------ SOURCE MATERIAL

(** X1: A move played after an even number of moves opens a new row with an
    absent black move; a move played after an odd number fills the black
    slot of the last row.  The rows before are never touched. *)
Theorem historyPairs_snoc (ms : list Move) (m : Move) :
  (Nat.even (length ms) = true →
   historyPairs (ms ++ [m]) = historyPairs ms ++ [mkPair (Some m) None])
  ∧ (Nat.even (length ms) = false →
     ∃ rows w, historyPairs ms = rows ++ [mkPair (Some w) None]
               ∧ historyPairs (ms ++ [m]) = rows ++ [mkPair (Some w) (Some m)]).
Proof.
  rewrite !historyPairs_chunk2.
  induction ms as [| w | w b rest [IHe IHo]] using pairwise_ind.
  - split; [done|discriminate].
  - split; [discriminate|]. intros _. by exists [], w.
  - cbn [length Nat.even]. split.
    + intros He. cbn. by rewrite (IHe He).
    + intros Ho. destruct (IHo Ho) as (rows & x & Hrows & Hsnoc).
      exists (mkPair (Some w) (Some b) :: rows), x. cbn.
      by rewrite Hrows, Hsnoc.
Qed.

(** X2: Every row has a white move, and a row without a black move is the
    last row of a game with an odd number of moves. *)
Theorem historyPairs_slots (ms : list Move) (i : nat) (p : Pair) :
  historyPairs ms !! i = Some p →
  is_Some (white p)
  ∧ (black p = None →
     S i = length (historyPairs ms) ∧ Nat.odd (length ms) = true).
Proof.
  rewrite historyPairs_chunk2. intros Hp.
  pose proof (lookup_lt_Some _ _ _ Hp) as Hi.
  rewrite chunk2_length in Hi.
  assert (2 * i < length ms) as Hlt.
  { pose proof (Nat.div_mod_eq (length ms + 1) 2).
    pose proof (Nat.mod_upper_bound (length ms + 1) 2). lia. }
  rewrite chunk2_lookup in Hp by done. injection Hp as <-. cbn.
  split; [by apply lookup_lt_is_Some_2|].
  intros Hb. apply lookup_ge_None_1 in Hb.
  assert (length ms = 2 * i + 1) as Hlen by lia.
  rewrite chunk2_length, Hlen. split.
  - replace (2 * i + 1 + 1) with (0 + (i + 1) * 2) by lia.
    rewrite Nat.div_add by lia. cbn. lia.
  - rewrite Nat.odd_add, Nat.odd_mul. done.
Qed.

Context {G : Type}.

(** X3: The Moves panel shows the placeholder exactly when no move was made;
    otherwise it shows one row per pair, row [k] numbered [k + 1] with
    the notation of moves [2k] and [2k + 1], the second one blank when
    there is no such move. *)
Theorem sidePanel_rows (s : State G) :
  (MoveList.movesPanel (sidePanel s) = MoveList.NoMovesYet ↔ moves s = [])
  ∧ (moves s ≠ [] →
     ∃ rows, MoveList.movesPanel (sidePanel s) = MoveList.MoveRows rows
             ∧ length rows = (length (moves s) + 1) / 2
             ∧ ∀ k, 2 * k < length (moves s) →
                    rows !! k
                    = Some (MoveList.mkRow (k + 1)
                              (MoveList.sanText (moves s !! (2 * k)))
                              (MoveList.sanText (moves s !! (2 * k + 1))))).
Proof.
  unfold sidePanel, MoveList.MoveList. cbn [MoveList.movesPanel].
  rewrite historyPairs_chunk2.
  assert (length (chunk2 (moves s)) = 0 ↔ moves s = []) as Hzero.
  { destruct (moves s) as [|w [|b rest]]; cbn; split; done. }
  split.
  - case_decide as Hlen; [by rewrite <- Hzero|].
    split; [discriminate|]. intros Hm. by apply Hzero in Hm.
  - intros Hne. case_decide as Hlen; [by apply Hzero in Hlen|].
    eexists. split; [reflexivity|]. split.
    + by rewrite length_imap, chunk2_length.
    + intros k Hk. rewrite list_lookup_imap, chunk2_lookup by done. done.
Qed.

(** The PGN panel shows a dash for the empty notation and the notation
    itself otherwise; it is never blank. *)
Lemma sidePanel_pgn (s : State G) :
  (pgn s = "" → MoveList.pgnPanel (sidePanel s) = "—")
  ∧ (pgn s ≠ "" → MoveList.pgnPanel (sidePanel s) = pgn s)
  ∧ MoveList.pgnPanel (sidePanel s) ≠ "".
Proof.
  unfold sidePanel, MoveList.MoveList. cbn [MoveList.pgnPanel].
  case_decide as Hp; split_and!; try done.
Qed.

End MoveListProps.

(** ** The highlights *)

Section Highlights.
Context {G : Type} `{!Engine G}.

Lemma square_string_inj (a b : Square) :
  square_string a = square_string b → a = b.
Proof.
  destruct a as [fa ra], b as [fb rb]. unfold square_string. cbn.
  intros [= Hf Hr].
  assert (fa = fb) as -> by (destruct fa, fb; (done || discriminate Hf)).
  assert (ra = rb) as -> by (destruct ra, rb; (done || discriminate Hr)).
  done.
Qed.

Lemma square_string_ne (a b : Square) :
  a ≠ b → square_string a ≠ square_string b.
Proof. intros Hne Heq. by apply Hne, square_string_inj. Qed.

------------

## YOUR GOAL:
Return exactly the lines from the beginning of the data above through the one containing "pose proof (lookup_lt_Some _ _ _ Hp) as Hi.", please. Include both end lines and add nothing else.

## EXERCISE ANSWER:
(** X1: A move played after an even number of moves opens a new row with an
    absent black move; a move played after an odd number fills the black
    slot of the last row.  The rows before are never touched. *)
Theorem historyPairs_snoc (ms : list Move) (m : Move) :
  (Nat.even (length ms) = true →
   historyPairs (ms ++ [m]) = historyPairs ms ++ [mkPair (Some m) None])
  ∧ (Nat.even (length ms) = false →
     ∃ rows w, historyPairs ms = rows ++ [mkPair (Some w) None]
               ∧ historyPairs (ms ++ [m]) = rows ++ [mkPair (Some w) (Some m)]).
Proof.
  rewrite !historyPairs_chunk2.
  induction ms as [| w | w b rest [IHe IHo]] using pairwise_ind.
  - split; [done|discriminate].
  - split; [discriminate|]. intros _. by exists [], w.
  - cbn [length Nat.even]. split.
    + intros He. cbn. by rewrite (IHe He).
    + intros Ho. destruct (IHo Ho) as (rows & x & Hrows & Hsnoc).
      exists (mkPair (Some w) (Some b) :: rows), x. cbn.
      by rewrite Hrows, Hsnoc.
Qed.

(** X2: Every row has a white move, and a row without a black move is the
    last row of a game with an odd number of moves. *)
Theorem historyPairs_slots (ms : list Move) (i : nat) (p : Pair) :
  historyPairs ms !! i = Some p →
  is_Some (white p)
  ∧ (black p = None →
     S i = length (historyPairs ms) ∧ Nat.odd (length ms) = true).
Proof.
  rewrite historyPairs_chunk2. intros Hp.
  pose proof (lookup_lt_Some _ _ _ Hp) as Hi.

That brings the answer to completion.